[Problem statement]:
Your task is to copy every line below that contains the word "body".

BEGIN Records provided

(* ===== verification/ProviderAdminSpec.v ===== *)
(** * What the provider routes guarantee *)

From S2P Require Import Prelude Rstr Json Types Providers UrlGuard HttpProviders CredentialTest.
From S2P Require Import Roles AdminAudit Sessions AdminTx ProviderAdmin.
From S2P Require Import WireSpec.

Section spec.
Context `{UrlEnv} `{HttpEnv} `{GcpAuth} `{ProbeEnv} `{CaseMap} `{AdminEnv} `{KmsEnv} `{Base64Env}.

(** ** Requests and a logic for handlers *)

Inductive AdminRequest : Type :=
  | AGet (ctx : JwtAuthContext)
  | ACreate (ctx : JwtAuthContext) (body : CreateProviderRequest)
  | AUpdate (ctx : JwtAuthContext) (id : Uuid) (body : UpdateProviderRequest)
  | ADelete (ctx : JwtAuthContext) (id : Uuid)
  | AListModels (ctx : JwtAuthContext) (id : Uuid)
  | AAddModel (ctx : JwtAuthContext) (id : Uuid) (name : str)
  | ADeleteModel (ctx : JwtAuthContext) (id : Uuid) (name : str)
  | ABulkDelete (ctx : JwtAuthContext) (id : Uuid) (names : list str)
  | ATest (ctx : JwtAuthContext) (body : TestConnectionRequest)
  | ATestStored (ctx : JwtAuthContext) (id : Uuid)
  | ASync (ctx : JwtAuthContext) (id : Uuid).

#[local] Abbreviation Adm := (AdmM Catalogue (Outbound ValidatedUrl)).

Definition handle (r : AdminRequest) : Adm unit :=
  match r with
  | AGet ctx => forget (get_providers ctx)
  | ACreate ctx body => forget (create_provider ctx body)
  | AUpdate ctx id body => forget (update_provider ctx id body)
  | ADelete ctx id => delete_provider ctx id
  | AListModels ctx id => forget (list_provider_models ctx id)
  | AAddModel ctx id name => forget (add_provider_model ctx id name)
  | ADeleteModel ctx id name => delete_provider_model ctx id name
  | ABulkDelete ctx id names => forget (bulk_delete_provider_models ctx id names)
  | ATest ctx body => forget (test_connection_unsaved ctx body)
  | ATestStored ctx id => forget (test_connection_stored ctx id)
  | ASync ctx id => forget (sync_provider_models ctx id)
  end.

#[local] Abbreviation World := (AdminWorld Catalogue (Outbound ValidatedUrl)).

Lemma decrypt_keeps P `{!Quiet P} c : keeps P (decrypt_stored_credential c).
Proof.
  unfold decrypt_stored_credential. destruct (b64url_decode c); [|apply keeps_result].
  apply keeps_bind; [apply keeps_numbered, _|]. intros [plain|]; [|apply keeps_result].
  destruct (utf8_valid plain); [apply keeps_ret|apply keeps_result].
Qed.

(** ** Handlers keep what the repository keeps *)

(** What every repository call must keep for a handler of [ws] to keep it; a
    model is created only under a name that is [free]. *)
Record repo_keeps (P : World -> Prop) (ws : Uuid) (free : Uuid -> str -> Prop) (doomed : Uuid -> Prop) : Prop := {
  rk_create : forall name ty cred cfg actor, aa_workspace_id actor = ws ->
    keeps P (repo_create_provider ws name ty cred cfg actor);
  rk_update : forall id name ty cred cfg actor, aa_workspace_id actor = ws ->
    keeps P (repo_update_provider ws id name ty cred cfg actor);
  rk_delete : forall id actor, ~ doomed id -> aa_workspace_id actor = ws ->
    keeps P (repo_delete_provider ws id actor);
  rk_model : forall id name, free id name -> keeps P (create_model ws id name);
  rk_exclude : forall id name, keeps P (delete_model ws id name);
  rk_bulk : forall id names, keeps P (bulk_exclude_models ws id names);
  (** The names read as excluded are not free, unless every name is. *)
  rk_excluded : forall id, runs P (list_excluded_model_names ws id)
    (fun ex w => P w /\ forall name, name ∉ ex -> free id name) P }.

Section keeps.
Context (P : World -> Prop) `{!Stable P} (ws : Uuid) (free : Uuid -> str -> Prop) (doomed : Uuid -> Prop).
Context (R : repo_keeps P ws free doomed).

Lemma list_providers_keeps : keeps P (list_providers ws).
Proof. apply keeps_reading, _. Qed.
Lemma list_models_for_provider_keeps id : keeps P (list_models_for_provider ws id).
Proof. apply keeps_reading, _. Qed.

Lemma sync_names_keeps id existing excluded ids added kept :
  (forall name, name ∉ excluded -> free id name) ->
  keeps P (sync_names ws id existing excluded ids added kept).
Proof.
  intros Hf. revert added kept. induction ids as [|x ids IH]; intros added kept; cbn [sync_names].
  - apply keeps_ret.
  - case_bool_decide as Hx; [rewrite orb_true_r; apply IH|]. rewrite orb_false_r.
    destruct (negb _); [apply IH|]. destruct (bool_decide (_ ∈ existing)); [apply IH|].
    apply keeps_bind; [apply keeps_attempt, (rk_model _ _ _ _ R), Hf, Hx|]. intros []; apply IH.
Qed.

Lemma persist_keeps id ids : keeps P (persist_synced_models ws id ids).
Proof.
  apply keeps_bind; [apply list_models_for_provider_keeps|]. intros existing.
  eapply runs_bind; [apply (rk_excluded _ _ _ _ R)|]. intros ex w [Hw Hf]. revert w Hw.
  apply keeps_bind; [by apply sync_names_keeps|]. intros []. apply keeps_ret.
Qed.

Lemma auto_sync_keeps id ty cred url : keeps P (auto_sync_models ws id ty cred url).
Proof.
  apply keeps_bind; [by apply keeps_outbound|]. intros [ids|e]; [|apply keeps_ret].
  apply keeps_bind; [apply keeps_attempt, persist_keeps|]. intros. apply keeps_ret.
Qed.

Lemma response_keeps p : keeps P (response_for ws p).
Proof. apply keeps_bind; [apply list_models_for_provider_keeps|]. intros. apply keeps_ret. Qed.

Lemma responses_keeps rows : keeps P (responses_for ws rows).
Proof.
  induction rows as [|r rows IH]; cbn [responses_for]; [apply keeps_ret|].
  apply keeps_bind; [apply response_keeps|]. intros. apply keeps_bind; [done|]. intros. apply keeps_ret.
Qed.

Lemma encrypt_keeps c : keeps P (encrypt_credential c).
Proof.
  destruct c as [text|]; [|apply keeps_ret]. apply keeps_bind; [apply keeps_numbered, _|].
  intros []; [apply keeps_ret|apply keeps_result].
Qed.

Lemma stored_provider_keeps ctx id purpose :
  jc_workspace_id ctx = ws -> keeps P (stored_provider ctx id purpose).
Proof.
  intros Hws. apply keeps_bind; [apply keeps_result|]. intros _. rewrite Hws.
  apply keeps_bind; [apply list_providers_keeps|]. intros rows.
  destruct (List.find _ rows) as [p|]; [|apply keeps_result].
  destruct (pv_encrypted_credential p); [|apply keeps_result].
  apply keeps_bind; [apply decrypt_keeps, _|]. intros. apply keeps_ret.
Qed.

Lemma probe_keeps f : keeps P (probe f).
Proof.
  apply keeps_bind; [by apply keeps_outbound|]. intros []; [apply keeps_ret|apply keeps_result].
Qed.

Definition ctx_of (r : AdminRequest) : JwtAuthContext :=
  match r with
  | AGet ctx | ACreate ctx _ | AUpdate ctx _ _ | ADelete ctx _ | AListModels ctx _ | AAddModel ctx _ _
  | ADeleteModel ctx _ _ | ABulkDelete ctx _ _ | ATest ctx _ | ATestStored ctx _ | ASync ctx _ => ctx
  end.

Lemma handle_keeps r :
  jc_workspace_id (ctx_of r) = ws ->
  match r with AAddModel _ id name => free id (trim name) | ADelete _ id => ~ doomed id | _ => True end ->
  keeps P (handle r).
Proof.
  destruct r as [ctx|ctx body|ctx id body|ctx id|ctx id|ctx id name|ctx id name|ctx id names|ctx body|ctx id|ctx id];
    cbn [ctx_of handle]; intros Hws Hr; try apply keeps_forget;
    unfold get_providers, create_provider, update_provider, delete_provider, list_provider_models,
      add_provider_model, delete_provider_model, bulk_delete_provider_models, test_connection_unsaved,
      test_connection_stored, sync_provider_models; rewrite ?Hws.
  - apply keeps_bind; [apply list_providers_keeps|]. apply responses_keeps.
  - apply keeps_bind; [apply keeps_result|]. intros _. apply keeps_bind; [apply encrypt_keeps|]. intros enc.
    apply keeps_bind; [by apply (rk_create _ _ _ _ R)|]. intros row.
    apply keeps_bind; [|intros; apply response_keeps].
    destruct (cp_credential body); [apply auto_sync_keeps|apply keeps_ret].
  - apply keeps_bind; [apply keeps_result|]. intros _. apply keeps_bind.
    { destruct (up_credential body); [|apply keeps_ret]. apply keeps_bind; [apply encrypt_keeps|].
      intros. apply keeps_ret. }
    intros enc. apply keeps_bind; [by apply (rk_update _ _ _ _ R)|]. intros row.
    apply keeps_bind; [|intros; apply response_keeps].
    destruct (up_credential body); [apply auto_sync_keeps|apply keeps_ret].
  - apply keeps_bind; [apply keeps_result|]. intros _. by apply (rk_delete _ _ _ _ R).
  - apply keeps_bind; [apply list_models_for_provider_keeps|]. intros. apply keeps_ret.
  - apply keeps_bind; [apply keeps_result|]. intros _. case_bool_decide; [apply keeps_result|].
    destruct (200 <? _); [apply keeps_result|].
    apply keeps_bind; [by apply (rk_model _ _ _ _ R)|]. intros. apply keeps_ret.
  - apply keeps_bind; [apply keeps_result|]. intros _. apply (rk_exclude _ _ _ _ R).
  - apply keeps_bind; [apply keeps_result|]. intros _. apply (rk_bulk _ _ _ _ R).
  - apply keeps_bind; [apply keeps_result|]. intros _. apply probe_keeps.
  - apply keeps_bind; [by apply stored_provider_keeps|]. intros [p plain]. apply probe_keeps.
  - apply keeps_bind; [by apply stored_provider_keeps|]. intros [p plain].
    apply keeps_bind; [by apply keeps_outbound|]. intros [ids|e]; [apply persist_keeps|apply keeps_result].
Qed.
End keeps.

END Records provided
BEGIN Records provided

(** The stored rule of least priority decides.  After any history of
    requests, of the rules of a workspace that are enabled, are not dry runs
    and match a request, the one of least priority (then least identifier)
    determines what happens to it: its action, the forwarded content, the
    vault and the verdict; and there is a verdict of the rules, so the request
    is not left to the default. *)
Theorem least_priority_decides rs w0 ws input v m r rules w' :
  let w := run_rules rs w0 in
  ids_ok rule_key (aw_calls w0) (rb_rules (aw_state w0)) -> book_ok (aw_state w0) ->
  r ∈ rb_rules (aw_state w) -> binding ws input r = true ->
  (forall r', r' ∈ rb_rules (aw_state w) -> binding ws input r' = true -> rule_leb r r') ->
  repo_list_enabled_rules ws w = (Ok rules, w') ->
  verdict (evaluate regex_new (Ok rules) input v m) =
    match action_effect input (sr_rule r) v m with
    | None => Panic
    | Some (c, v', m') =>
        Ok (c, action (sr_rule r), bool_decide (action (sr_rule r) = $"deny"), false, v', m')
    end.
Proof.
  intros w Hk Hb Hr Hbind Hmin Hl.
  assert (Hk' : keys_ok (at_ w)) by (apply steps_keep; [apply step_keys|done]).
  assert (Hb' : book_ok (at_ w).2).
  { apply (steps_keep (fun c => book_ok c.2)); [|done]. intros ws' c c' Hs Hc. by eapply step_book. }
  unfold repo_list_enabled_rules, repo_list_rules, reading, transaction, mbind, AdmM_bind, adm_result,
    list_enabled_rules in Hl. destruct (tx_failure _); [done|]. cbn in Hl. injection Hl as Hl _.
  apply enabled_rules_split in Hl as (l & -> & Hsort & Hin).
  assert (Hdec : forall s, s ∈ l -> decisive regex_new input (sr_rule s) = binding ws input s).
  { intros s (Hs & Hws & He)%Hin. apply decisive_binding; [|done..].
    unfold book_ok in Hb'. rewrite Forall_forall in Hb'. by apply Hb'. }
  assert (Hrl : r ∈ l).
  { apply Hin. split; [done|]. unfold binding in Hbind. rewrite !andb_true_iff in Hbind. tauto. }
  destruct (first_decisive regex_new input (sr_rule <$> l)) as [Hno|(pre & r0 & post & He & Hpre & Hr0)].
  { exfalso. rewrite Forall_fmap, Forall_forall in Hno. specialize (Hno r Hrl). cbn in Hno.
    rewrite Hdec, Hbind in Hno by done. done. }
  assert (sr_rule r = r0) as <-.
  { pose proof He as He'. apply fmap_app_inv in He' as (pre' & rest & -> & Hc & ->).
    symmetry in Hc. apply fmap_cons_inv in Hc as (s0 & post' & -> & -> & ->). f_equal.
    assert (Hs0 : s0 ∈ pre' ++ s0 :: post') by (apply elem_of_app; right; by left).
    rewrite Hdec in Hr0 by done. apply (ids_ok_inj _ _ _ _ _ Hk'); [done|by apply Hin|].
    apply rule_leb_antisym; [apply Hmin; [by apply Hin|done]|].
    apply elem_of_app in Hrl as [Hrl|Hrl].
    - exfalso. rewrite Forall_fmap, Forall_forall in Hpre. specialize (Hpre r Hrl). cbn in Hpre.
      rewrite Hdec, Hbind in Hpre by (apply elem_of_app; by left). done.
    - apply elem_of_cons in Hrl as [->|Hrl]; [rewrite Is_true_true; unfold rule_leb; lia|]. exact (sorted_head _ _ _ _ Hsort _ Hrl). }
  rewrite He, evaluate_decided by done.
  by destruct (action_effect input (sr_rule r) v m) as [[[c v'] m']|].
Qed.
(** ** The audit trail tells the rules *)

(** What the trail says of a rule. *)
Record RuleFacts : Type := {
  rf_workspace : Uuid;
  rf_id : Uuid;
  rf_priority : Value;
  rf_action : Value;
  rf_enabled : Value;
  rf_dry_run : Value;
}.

END Records provided

[Solution to this exercise]:
  | ACreate (ctx : JwtAuthContext) (body : CreateProviderRequest)
  | AUpdate (ctx : JwtAuthContext) (id : Uuid) (body : UpdateProviderRequest)
  | ATest (ctx : JwtAuthContext) (body : TestConnectionRequest)
  | ACreate ctx body => forget (create_provider ctx body)
  | AUpdate ctx id body => forget (update_provider ctx id body)
  | ATest ctx body => forget (test_connection_unsaved ctx body)
  destruct r as [ctx|ctx body|ctx id body|ctx id|ctx id|ctx id name|ctx id name|ctx id names|ctx body|ctx id|ctx id];
    destruct (cp_credential body); [apply auto_sync_keeps|apply keeps_ret].
    { destruct (up_credential body); [|apply keeps_ret]. apply keeps_bind; [apply encrypt_keeps|].
    destruct (up_credential body); [apply auto_sync_keeps|apply keeps_ret].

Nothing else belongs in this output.